Lemma plan_step_drained u p ev : drained_at_least u p → drained_at_least u (plan_step p ev).
Proof.
  intros (a & Ha & Hu). destruct ev as [now|v st e now|]; simpl.
  - unfold drainTick. rewrite Ha. destruct (drain_stopped a); [by exists a|]. unfold evaluate.
    destruct (windowTotals _ _ _) as [s t]. simpl. eexists. split; [done|].
    destruct (shouldDrain _ _); [|done]. etrans; [exact Hu|apply drainUntil_monotone].
  - by exists a.
  - exists (DrainStop a). split; [|done]. unfold PlanStop. simpl. by rewrite Ha.
Qed.

Lemma choose_no_canary s v : choose (mkSplit s 0) v = VariantStable.
Proof. unfold choose. simpl. by rewrite orb_true_r. Qed.

(** Safety: auto-drain keeps its promise.  Once a tick finds the canary's
    error rate too high, no request is sent to the canary before the cool-off
    has passed, whatever requests, later ticks or stops follow, and for
    sticky and random assignment alike. *)
Theorem traffic_drained_never_canary p a now evs r t seed :
  plan_autodrain p = Some a → drain_stopped a = false → 0 < Cooloff (drain_config a) →
  shouldDrain (drain_config a) (windowTotals (plan_stats p) now now).2 = true →
  0 < now + Cooloff (drain_config a) ≤ max_i64 → min_i64 ≤ t < now + Cooloff (drain_config a) → 0 < seed < 2 ^ 64 →
  let p' := foldl plan_step (drainTick p now) evs in
  ∃ seed' meta, PickVariant p' r t seed = Some (seed', VariantStable, meta) ∧ AutoDrainActive meta = true.
Proof.
  intros Ha Hst Hc Hd Hnow Ht Hseed p'.
  assert (drained_at_least (now + Cooloff (drain_config a)) p') as (a' & Ha' & Hu).
  { assert (drained_at_least (now + Cooloff (drain_config a)) (drainTick p now)) as H0.
    { unfold drainTick. rewrite Ha, Hst. unfold evaluate. destruct (windowTotals _ _ _) as [s tot]; simpl in Hd.
      rewrite Hd. eexists. split; [done|]. unfold drainUntil. destruct (Z.leb_spec (Cooloff (drain_config a)) 0); [lia|].
      unfold UnixNano. rewrite i64_small by lia.
      destruct (Z.leb_spec (now + Cooloff (drain_config a)) (drainedUntil a)); simpl; lia. }
    subst p'. revert H0. generalize (drainTick p now). induction evs as [|ev evs IH]; intros q H0; simpl; [done|].
    by apply IH, plan_step_drained. }
  clearbody p'. unfold PickVariant. rewrite Ha'.
  assert (Active a' t = true) as ->.
  { unfold Active, UnixNano. rewrite i64_small by lia. lia. }
  destruct (Extract _ _) as [key|].
  - unfold ChooseDeterministic. rewrite choose_no_canary. eauto.
  - unfold ChooseRandom. destruct (nextRand_never_stuck seed Hseed) as (x & -> & _). rewrite choose_no_canary. eauto.
Qed.

(** ** Statistics are consistent *)

Definition bucket_ok (n : Z) (b : bucket) : Prop :=
  0 ≤ stableErr b ≤ stableReq b ∧ 0 ≤ canaryErr b ≤ canaryReq b ∧ stableReq b + canaryReq b ≤ n.

(** The buckets hold at most [n] requests together. *)
Definition load (b : bucket) : Z := stableReq b + canaryReq b.
Definition stats_ok (n : Z) (s : Stats) : Prop :=
  0 ≤ current s < len (buckets s) ∧ 0 < bucketDuration s ∧ Forall (bucket_ok n) (buckets s) ∧
  foldr (λ b z, load b + z) 0 (buckets s) ≤ n.

Abbreviation total l := (foldr (λ b z, load b + z) 0 l).

Lemma total_app l k : total (l ++ k) = total l + total k.
Proof. induction l as [|b l IH]; simpl; [done|]. lia. Qed.

Lemma total_alter l i f d :
  (∀ b, load (f b) = load b + d) → 0 ≤ d → total (alter f i l) ≤ total l + d.
Proof.
  intros Hf Hd. revert i. induction l as [|b l IH]; intros [|i]; simpl; try lia.
  - rewrite Hf. lia.
  - specialize (IH i). unfold alter in IH. lia.
Qed.

Lemma total_insert_empty l i b n :
  Forall (bucket_ok n) l → load b = 0 → total (<[i := b]> l) ≤ total l.
Proof.
  intros Hl Hb. revert i. induction Hl as [|x l [Hx1 [Hx2 Hx3]] Hl IH]; intros [|i]; simpl; try lia.
  - unfold load in *. lia.
  - specialize (IH i). lia.
Qed.

Lemma total_replicate k : total (replicate k emptyBucket) = 0.
Proof. induction k; simpl; [done|]. rewrite IHk. done. Qed.

Lemma rotateSteps_ok n k i s : stats_ok n s → 0 ≤ n → stats_ok n (rotateSteps k i s).
Proof.
  revert i s. induction k as [|k IH]; intros i s Hs Hn; cbn [rotateSteps]; [done|]. apply IH; [|done].
  destruct Hs as (H1 & H2 & H3 & H4). unfold stats_ok, len. simpl. rewrite length_insert.
  split; [|split; [done|split]].
  - apply Z.rem_bound_pos; unfold len in *; lia.
  - apply Forall_insert; [done|]. unfold bucket_ok. simpl. lia.
  - etrans; [apply (total_insert_empty _ _ _ n); done|done].
Qed.

Lemma Forall_alter_bucket n (l : list bucket) i f :
  (∀ b, bucket_ok n b → bucket_ok n (f b)) → Forall (bucket_ok n) l → Forall (bucket_ok n) (alter f i l).
Proof. intros Hf Hl. apply Forall_alter; [done|]. intros x Hx Hbx. by apply Hf. Qed.

Lemma rotateLocked_ok n s now : 0 ≤ n → stats_ok n s → stats_ok n (rotateLocked s now).
Proof.
  intros Hn Hs. unfold rotateLocked. destruct (IsZero _).
  - destruct Hs as (H1 & H2 & H3 & H4). unfold stats_ok, len. simpl. rewrite length_alter.
    split; [done|]. split; [done|]. split; [by apply Forall_alter_bucket|].
    etrans; [apply (total_alter _ _ _ 0); [intros b; unfold load; simpl; lia|lia]|lia].
  - destruct (_ <? _); [done|]. cbn zeta. destruct (len (buckets s) <=? _).
    + destruct Hs as (H1 & H2 & H3 & H4). unfold stats_ok, len in *. simpl. rewrite length_alter, length_replicate.
      split; [lia|]. split; [done|]. split.
      * apply Forall_alter_bucket; [done|]. apply Forall_replicate. unfold bucket_ok. simpl. lia.
      * etrans; [apply (total_alter _ _ _ 0); [intros b; unfold load; simpl; lia|lia]|]. rewrite total_replicate. lia.
    + apply (rotateSteps_ok n (Z.to_nat (time_Sub now (currentStart s) `quot` bucketDuration s)) 0) in Hs; done.
Qed.

Lemma Record_ok n s v st e now : 0 ≤ n < max_i64 → stats_ok n s → stats_ok (n + 1) (Record_ s v st e now).
Proof.
  intros Hn Hs. unfold Record_. apply (rotateLocked_ok n s now) in Hs; [|lia].
  destruct Hs as (H1 & H2 & H3 & H4). unfold stats_ok, len in *. simpl. rewrite length_alter.
  split; [done|]. split; [done|]. split.
  - apply Forall_alter.
    + eapply Forall_impl; [exact H3|]. unfold bucket_ok. intros b. lia.
    + intros b Hb. rewrite Forall_lookup in H3. specialize (H3 _ _ Hb). unfold bucket_ok in *.
      destruct v, (e || _); simpl; simp_int; lia.
  - assert (∀ f l i, (∀ b, b ∈ l → load (f b) = load b + 1) → total (alter f i l) ≤ total l + 1) as Hal.
    { clear. intros f l. induction l as [|b l IH]; intros [|i] Hf; simpl; try lia.
      - rewrite Hf by left. lia.
      - specialize (IH i ltac:(intros; apply Hf; by right)). unfold alter in IH. lia. }
    etrans; [apply Hal|lia]. intros b Hb. rewrite Forall_forall in H3. specialize (H3 b Hb). unfold bucket_ok, load in *.
    destruct v, (e || _); simpl; simp_int; lia.
Qed.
--
Task objective. All that is wanted is the stretch of lines above from the one containing "let p' := foldl" through the one containing "- rewrite Hf. lia.", duplicated exactly.

Response.
  let p' := foldl plan_step (drainTick p now) evs in
  ∃ seed' meta, PickVariant p' r t seed = Some (seed', VariantStable, meta) ∧ AutoDrainActive meta = true.
Proof.
  intros Ha Hst Hc Hd Hnow Ht Hseed p'.
  assert (drained_at_least (now + Cooloff (drain_config a)) p') as (a' & Ha' & Hu).
  { assert (drained_at_least (now + Cooloff (drain_config a)) (drainTick p now)) as H0.
    { unfold drainTick. rewrite Ha, Hst. unfold evaluate. destruct (windowTotals _ _ _) as [s tot]; simpl in Hd.
      rewrite Hd. eexists. split; [done|]. unfold drainUntil. destruct (Z.leb_spec (Cooloff (drain_config a)) 0); [lia|].
      unfold UnixNano. rewrite i64_small by lia.
      destruct (Z.leb_spec (now + Cooloff (drain_config a)) (drainedUntil a)); simpl; lia. }
    subst p'. revert H0. generalize (drainTick p now). induction evs as [|ev evs IH]; intros q H0; simpl; [done|].
    by apply IH, plan_step_drained. }
  clearbody p'. unfold PickVariant. rewrite Ha'.
  assert (Active a' t = true) as ->.
  { unfold Active, UnixNano. rewrite i64_small by lia. lia. }
  destruct (Extract _ _) as [key|].
  - unfold ChooseDeterministic. rewrite choose_no_canary. eauto.
  - unfold ChooseRandom. destruct (nextRand_never_stuck seed Hseed) as (x & -> & _). rewrite choose_no_canary. eauto.
Qed.

(** ** Statistics are consistent *)

Definition bucket_ok (n : Z) (b : bucket) : Prop :=
  0 ≤ stableErr b ≤ stableReq b ∧ 0 ≤ canaryErr b ≤ canaryReq b ∧ stableReq b + canaryReq b ≤ n.

(** The buckets hold at most [n] requests together. *)
Definition load (b : bucket) : Z := stableReq b + canaryReq b.
Definition stats_ok (n : Z) (s : Stats) : Prop :=
  0 ≤ current s < len (buckets s) ∧ 0 < bucketDuration s ∧ Forall (bucket_ok n) (buckets s) ∧
  foldr (λ b z, load b + z) 0 (buckets s) ≤ n.

Abbreviation total l := (foldr (λ b z, load b + z) 0 l).

Lemma total_app l k : total (l ++ k) = total l + total k.
Proof. induction l as [|b l IH]; simpl; [done|]. lia. Qed.

Lemma total_alter l i f d :
  (∀ b, load (f b) = load b + d) → 0 ≤ d → total (alter f i l) ≤ total l + d.
Proof.
  intros Hf Hd. revert i. induction l as [|b l IH]; intros [|i]; simpl; try lia.
  - rewrite Hf. lia.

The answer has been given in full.